_Work instructions_
Return all lines of the records that contain the word "after".
** Dataset follows **
(** * Snowflake identifier generator (main.go)

    A shallow embedding of the generator of [main.go]: the bit-layout
    constants, the constructor [NewSnowflake] and the method [Generate].

    - Go's [int64] is modelled as [Z]; every operation that can leave the
      64-bit range ([+], [-], [<<]) is followed by [wrap64], the two's
      complement reduction into [-2^63, 2^63).
    - [time.Now().UnixMilli()] is the only input of [Generate].  A clock is
      the list of the values successive reads return; [Generate] consumes the
      readings it makes and hands back the remaining ones.  The busy-wait of
      [Generate] may read the clock any number of times, so it is the clock
      list that bounds it: when the readings run out before the loop exits
      the model returns [None] (the Go code would still be spinning).
    - The mutex makes [Generate] one critical section; the model is the
      sequential behaviour of that section. *)

From Stdlib Require Import ZArith List Lia Bool Sorted String Zbitwise.
Import ListNotations.
Local Open Scope Z_scope.

(** ** 64-bit integers *)

Definition wrap64 (x : Z) : Z := (x + 2 ^ 63) mod 2 ^ 64 - 2 ^ 63.

Definition add64 (a b : Z) : Z := wrap64 (a + b).
Definition sub64 (a b : Z) : Z := wrap64 (a - b).
Definition shl64 (a n : Z) : Z := wrap64 (Z.shiftl a n).

(** The value of an [int64] read as an unsigned 64-bit integer. *)
Definition uint64 (x : Z) : Z := x mod 2 ^ 64.

(** ** Constants *)

Definition epoch : Z := 1629980400000.
Definition machineBits : Z := 5.
Definition dataCenterBits : Z := 5.
Definition sequenceBits : Z := 12.

Definition maxMachineID : Z := Z.lxor (-1) (Z.shiftl (-1) machineBits).
Definition maxDataCenterID : Z := Z.lxor (-1) (Z.shiftl (-1) dataCenterBits).
Definition maxSequence : Z := Z.lxor (-1) (Z.shiftl (-1) sequenceBits).

Definition machineShift : Z := sequenceBits.
Definition dataCenterShift : Z := sequenceBits + machineBits.
Definition timestampShift : Z := sequenceBits + machineBits + dataCenterBits.

(** ** The generator *)

Record Snowflake : Type := mkSnowflake {
  machineID : Z;
  dataCenterID : Z;
  sequence : Z;
  lastTimestamp : Z
}.

(** [fmt.Errorf format arg]: the format string and its one argument. *)
Inductive error : Type :=
| Errorf (format : string) (arg : Z).

Definition NewSnowflake (machineID dataCenterID : Z)
  : option Snowflake * option error :=
  if (machineID <? 0) || (machineID >? maxMachineID) then
    (None, Some (Errorf "machine ID must be between 0 and %d" maxMachineID))
  else if (dataCenterID <? 0) || (dataCenterID >? maxDataCenterID) then
    (None, Some (Errorf "data center ID must be between 0 and %d" maxDataCenterID))
  else
    (Some {| machineID := machineID; dataCenterID := dataCenterID;
             sequence := 0; lastTimestamp := 0 |}, None).

(** ** The clock *)

Definition Clock : Type := list Z.

(** [time.Now().UnixMilli() - epoch] for a reading [now]. *)
Definition timestampOf (now : Z) : Z := sub64 now epoch.

(** The loop [for timestamp == s.lastTimestamp { timestamp = now() - epoch }]:
    the timestamp it exits with and the readings left. *)
Fixpoint waitNextMilli (last timestamp : Z) (clock : Clock) {struct clock}
  : option (Z * Clock) :=
  if timestamp =? last then
    match clock with
    | [] => None
    | now :: rest => waitNextMilli last (timestampOf now) rest
    end
  else Some (timestamp, clock).

(** The identifier built on the last line of [Generate]. *)
Definition compose (timestamp dc machine seq : Z) : Z :=
  Z.lor (Z.lor (Z.lor (shl64 timestamp timestampShift)
                      (shl64 dc dataCenterShift))
               (shl64 machine machineShift))
        seq.

Definition withSequence (s : Snowflake) (q : Z) : Snowflake :=
  {| machineID := machineID s; dataCenterID := dataCenterID s;
     sequence := q; lastTimestamp := lastTimestamp s |}.

Definition withLastTimestamp (s : Snowflake) (t : Z) : Snowflake :=
  {| machineID := machineID s; dataCenterID := dataCenterID s;
     sequence := sequence s; lastTimestamp := t |}.

(** What one call returns: the identifier, the error, the generator after the
    call and the readings the call did not use. *)
Definition Outcome : Type := (Z * option error * Snowflake * Clock)%type.

Definition outId (o : Outcome) : Z := fst (fst (fst o)).
Definition outErr (o : Outcome) : option error := snd (fst (fst o)).
Definition outState (o : Outcome) : Snowflake := snd (fst o).
Definition outClock (o : Outcome) : Clock := snd o.

(** [(s.sequence + 1) & maxSequence]. *)
Definition nextSequence (q : Z) : Z := Z.land (add64 q 1) maxSequence.

(** The two branches of [Generate] before [lastTimestamp] is updated: the
    generator with its new sequence, the timestamp to use and the readings
    left. *)
Definition advance (s : Snowflake) (timestamp : Z) (clock : Clock)
  : option (Snowflake * Z * Clock) :=
  if timestamp =? lastTimestamp s then
    let s1 := withSequence s (nextSequence (sequence s)) in
    if sequence s1 =? 0 then
      match waitNextMilli (lastTimestamp s1) timestamp clock with
      | Some (timestamp', clock') => Some (s1, timestamp', clock')
      | None => None
      end
    else Some (s1, timestamp, clock)
  else Some (withSequence s 0, timestamp, clock).

Definition Generate (s : Snowflake) (clock : Clock) : option Outcome :=
  match clock with
  | [] => None
  | now :: clock1 =>
    match advance s (timestampOf now) clock1 with
    | None => None
    | Some (s2, timestamp, clock2) =>
      let s3 := withLastTimestamp s2 timestamp in
      let id := compose timestamp (dataCenterID s3) (machineID s3) (sequence s3) in
      Some (id, None, s3, clock2)
    end
  end.

(** [n] calls in a row on one generator: for each call, the identifier it
    returned and the generator after it. *)
Fixpoint run (n : nat) (s : Snowflake) (clock : Clock)
  : option (list (Z * Snowflake) * Snowflake * Clock) :=
  match n with
  | O => Some ([], s, clock)
  | S n' =>
    match Generate s clock with
    | None => None
    | Some (id, _, s1, clock1) =>
      match run n' s1 clock1 with
      | None => None
      | Some (trace, s2, clock2) => Some ((id, s1) :: trace, s2, clock2)
      end
    end
  end.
** End of Dataset **
_Exercise response_
(** What one call returns: the identifier, the error, the generator after the
    returned and the generator after it. *)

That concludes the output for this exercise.